(** * LinkSocks local provider: a shallow embedding of [linksocks/provider.ts]

    The provider is an event-driven object: public methods and listener
    callbacks mutate the fields of one [LocalProvider] instance.  It is
    embedded as explicit state passing.  Every method and every listener of
    the source is a function [LocalProvider -> LocalProvider]; the Node
    runtime (WebSocket, net.Socket, dgram.Socket, timers, promises) is kept
    in the same record as far as the provider observes it, and what the
    runtime delivers is an [Event] consumed by [step].

    Console logging is not part of the state and is left out.  Calls that
    Node answers with an exception on a datagram socket that is not running
    ([close()], [send()]) are counted per socket ([closeCalls]) rather than
    raised; [registryOk] shows that no reachable provider makes one.

    The solver client [client.ts] builds such a provider and is embedded
    after it, in module [Solver]: its helpers as functions,
    [waitForResult] over the turns its loop takes, and [request] over what
    the network answers. *)

From Stdlib Require Import Ascii String ZArith.
From stdpp Require Import gmap strings list fin_maps pretty.

(** ** Runtime services the source imports

    [crypto.createHash("sha256")], [uuid.v4], the WHATWG [URL] parser, the
    constructor of [ws] and base64 encoding are library code; the provider
    only calls them.  [url_pathname] is [None] where [new URL(base)] throws.
    [websocket_error u] is the message of the error [new WebSocket(u)]
    throws, [None] where the constructor returns a socket. *)
Class Runtime := {
  sha256_hex : string → string;
  uuidv4 : nat → string;
  url_pathname : string → option string;
  websocket_error : string → option string;
  base64 : string → string;
}.

(** A concrete runtime used to evaluate the model on examples.  The
    pathname function covers [scheme://authority/path?query] without dot
    segments or escapes.  The constructor check covers addresses of scheme
    [ws:] and [wss:] that parse: [ws] refuses one when it has a fragment.
    Addresses of other schemes are outside the sample, which refuses them
    all; [ws] accepts some of them, depending on its version. *)
Fixpoint drop_through_authority (fuel : nat) (s : string) : option string :=
  match fuel with
  | O => None
  | S fuel' =>
      if String.prefix "://" s
      then Some (String.substring 3 (String.length s - 3) s)
      else match s with
           | EmptyString => None
           | String _ s' => drop_through_authority fuel' s'
           end
  end.

Fixpoint skip_authority (s : string) : string :=
  match s with
  | EmptyString => EmptyString
  | String c s' =>
      if (Ascii.eqb c "/"%char || Ascii.eqb c "?"%char || Ascii.eqb c "#"%char)%bool
      then s else skip_authority s'
  end.

Fixpoint take_path (s : string) : string :=
  match s with
  | EmptyString => EmptyString
  | String c s' =>
      if (Ascii.eqb c "?"%char || Ascii.eqb c "#"%char)%bool
      then EmptyString else String c (take_path s')
  end.

Definition sample_pathname (s : string) : option string :=
  match drop_through_authority (S (String.length s)) s with
  | None => None
  | Some rest =>
      match skip_authority rest with
      | EmptyString => if String.eqb rest "" then None else Some "/"%string
      | String c r =>
          if Ascii.eqb c "/"%char then Some (take_path (String c r)) else Some "/"%string
      end
  end.

(** What follows the first [#], the [hash] of the address without its
    [#]. *)
Fixpoint fragment (s : string) : string :=
  match s with
  | EmptyString => EmptyString
  | String c s' => if Ascii.eqb c "#"%char then s' else fragment s'
  end.

Definition sample_websocket_error (s : string) : option string :=
  if negb (String.prefix "ws://" s || String.prefix "wss://" s)
  then Some "The URL's protocol is not supported"%string
  else if negb (String.eqb (fragment s) "")
  then Some "The URL contains a fragment identifier"%string
  else None.

Definition sample_runtime : Runtime := {|
  sha256_hex := λ s, ("sha256:" +:+ s)%string;
  uuidv4 := λ n, ("uuid-" +:+ pretty n)%string;
  url_pathname := sample_pathname;
  websocket_error := sample_websocket_error;
  base64 := λ s, ("b64:" +:+ s)%string;
|}.

(** ** JavaScript string and byte helpers *)

(** [s.includes(sub)] *)
Fixpoint includes (sub s : string) : bool :=
  String.prefix sub s ||
  match s with
  | EmptyString => false
  | String _ s' => includes sub s'
  end.

(** [s.split(sep)[0]] for a non-empty separator *)
Fixpoint before_first (sep s : string) : string :=
  if String.prefix sep s then EmptyString
  else match s with
       | EmptyString => EmptyString
       | String c s' => String c (before_first sep s')
       end.

(** [s.slice(n)] *)
Definition slice (n : nat) (s : string) : string :=
  String.substring n (String.length s - n) s.

(** [s.replace(/\/$/, "")]: one trailing slash is removed. *)
Fixpoint strip_trailing_slash (s : string) : string :=
  match s with
  | EmptyString => EmptyString
  | String c EmptyString => if Ascii.eqb c "/"%char then EmptyString else s
  | String c s' => String c (strip_trailing_slash s')
  end.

● ● ● ● ●

» **Required work**
Nothing but the lines from the one containing "(before_first sep s')" through the final line of the data above is to be reproduced, each exactly as written.

» **Expected answer**
       | String c s' => String c (before_first sep s')
       end.

(** [s.slice(n)] *)
Definition slice (n : nat) (s : string) : string :=
  String.substring n (String.length s - n) s.

(** [s.replace(/\/$/, "")]: one trailing slash is removed. *)
Fixpoint strip_trailing_slash (s : string) : string :=
  match s with
  | EmptyString => EmptyString
  | String c EmptyString => if Ascii.eqb c "/"%char then EmptyString else s
  | String c s' => String c (strip_trailing_slash s')
  end.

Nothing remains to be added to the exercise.